- [Requirement]:
When the line containing "Proof using Hhs Hv Hsize Hps." appears in the data below, begin copying there and stop only after the line containing "- unfold idle_headers_sent.".

- [Study material]:
........

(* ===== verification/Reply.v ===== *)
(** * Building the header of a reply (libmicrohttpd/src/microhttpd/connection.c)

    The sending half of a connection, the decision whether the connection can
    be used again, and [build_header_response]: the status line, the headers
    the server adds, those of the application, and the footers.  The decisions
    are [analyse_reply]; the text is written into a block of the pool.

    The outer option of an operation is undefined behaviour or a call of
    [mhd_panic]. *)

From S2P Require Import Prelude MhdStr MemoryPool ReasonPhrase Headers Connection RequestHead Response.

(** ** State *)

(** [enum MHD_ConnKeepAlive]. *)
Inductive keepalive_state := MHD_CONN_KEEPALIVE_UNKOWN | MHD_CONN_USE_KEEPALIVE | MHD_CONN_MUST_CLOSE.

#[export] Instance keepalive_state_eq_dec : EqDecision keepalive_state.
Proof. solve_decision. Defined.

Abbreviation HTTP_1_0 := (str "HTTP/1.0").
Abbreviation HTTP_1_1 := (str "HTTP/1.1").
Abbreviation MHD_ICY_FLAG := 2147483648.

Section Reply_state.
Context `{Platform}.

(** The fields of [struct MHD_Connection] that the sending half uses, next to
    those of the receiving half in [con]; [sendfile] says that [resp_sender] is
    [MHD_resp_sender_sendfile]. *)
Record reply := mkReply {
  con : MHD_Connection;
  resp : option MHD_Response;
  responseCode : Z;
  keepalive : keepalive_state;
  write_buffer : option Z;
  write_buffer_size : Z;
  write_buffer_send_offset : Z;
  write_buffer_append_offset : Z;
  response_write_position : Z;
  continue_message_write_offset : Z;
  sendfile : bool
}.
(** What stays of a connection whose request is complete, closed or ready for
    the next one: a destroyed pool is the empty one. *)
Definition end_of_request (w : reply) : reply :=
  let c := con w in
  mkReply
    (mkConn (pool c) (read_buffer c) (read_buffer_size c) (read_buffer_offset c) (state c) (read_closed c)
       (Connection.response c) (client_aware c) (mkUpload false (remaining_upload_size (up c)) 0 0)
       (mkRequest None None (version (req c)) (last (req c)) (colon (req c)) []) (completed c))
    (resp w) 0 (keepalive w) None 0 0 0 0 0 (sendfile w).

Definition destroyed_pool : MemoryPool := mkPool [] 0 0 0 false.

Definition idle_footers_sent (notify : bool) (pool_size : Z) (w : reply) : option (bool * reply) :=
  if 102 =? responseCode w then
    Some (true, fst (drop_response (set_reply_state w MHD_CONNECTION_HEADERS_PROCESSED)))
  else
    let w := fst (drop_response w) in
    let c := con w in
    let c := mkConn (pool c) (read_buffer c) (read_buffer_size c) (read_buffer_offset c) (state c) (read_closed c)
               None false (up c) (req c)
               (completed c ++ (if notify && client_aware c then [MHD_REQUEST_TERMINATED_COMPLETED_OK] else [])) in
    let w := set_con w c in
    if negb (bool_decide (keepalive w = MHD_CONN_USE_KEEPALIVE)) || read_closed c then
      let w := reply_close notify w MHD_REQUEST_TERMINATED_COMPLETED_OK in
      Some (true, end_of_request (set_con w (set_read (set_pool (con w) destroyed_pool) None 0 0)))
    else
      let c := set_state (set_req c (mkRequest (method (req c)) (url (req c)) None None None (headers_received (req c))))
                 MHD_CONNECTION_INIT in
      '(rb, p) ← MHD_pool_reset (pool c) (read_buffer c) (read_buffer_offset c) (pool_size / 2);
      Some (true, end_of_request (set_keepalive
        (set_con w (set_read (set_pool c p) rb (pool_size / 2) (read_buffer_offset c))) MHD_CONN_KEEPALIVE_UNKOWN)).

........

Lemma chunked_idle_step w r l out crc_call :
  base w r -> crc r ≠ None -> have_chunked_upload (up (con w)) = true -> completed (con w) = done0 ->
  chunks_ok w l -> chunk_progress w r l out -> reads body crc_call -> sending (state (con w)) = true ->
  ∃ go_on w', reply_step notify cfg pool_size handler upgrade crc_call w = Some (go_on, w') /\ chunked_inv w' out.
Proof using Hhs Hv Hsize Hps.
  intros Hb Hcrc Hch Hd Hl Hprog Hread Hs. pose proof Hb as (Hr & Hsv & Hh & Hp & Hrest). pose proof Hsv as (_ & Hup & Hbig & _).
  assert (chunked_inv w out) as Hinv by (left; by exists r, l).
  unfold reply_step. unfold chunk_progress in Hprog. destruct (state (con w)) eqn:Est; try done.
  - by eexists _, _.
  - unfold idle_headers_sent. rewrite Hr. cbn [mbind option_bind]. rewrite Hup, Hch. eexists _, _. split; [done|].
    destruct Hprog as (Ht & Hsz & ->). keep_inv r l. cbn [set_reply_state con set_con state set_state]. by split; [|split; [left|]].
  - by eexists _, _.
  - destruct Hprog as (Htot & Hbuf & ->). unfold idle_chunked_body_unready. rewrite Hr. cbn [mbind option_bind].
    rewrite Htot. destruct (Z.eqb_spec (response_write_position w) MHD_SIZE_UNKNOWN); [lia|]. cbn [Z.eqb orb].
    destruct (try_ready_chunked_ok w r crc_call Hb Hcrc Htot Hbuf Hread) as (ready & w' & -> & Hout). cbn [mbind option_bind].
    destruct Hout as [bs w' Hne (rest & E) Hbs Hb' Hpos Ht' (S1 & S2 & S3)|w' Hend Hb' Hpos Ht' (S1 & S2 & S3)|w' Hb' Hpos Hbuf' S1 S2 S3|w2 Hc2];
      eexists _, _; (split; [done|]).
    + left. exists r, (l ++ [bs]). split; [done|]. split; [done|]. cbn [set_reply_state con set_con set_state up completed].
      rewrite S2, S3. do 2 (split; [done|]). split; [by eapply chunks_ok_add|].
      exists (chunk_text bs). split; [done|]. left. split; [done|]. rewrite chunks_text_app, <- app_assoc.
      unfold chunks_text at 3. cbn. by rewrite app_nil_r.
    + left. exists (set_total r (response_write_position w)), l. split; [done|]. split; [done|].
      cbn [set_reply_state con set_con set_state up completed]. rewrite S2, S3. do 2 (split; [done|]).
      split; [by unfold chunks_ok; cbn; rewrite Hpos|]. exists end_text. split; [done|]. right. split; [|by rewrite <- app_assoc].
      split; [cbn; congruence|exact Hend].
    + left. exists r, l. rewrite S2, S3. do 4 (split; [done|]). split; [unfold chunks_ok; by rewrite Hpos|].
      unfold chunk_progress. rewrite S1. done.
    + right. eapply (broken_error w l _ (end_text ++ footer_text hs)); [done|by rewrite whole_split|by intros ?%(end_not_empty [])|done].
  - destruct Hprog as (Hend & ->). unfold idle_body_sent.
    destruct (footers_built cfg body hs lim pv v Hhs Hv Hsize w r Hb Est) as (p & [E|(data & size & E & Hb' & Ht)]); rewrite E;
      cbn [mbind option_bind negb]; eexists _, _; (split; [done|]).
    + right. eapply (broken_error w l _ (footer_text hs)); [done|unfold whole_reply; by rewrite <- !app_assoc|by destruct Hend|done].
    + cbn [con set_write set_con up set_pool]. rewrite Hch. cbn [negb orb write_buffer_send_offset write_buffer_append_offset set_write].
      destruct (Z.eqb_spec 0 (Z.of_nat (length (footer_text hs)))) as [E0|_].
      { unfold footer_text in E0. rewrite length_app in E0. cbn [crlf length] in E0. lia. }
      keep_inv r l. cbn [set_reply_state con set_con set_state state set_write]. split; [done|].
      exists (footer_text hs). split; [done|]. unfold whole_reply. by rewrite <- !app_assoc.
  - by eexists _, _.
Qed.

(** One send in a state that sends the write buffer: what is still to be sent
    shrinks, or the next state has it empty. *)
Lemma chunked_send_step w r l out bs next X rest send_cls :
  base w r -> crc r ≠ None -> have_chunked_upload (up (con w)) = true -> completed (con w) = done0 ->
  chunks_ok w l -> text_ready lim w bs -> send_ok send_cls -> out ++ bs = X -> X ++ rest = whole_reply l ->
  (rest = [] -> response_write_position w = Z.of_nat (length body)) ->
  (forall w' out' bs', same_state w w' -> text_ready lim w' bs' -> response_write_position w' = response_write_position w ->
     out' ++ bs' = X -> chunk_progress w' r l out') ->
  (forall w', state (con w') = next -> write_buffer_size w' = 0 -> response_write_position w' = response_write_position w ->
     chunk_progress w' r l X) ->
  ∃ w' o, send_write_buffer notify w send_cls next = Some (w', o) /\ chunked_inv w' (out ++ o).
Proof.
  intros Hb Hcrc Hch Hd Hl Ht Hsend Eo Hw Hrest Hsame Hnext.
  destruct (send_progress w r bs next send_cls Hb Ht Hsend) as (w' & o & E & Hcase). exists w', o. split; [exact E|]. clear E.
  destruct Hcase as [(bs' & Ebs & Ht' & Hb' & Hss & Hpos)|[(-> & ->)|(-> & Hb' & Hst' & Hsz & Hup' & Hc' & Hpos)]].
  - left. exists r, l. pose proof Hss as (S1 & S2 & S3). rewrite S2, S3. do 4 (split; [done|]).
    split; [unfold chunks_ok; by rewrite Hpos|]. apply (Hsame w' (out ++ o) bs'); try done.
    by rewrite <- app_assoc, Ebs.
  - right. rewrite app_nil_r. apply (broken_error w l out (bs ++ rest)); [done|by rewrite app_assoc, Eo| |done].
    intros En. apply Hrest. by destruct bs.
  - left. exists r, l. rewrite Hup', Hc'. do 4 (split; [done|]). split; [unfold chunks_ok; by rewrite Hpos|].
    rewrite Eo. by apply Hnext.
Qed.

........

- [Result]:
Proof using Hhs Hv Hsize Hps.
  intros Hb Hcrc Hch Hd Hl Hprog Hread Hs. pose proof Hb as (Hr & Hsv & Hh & Hp & Hrest). pose proof Hsv as (_ & Hup & Hbig & _).
  assert (chunked_inv w out) as Hinv by (left; by exists r, l).
  unfold reply_step. unfold chunk_progress in Hprog. destruct (state (con w)) eqn:Est; try done.
  - by eexists _, _.
  - unfold idle_headers_sent. rewrite Hr. cbn [mbind option_bind]. rewrite Hup, Hch. eexists _, _. split; [done|].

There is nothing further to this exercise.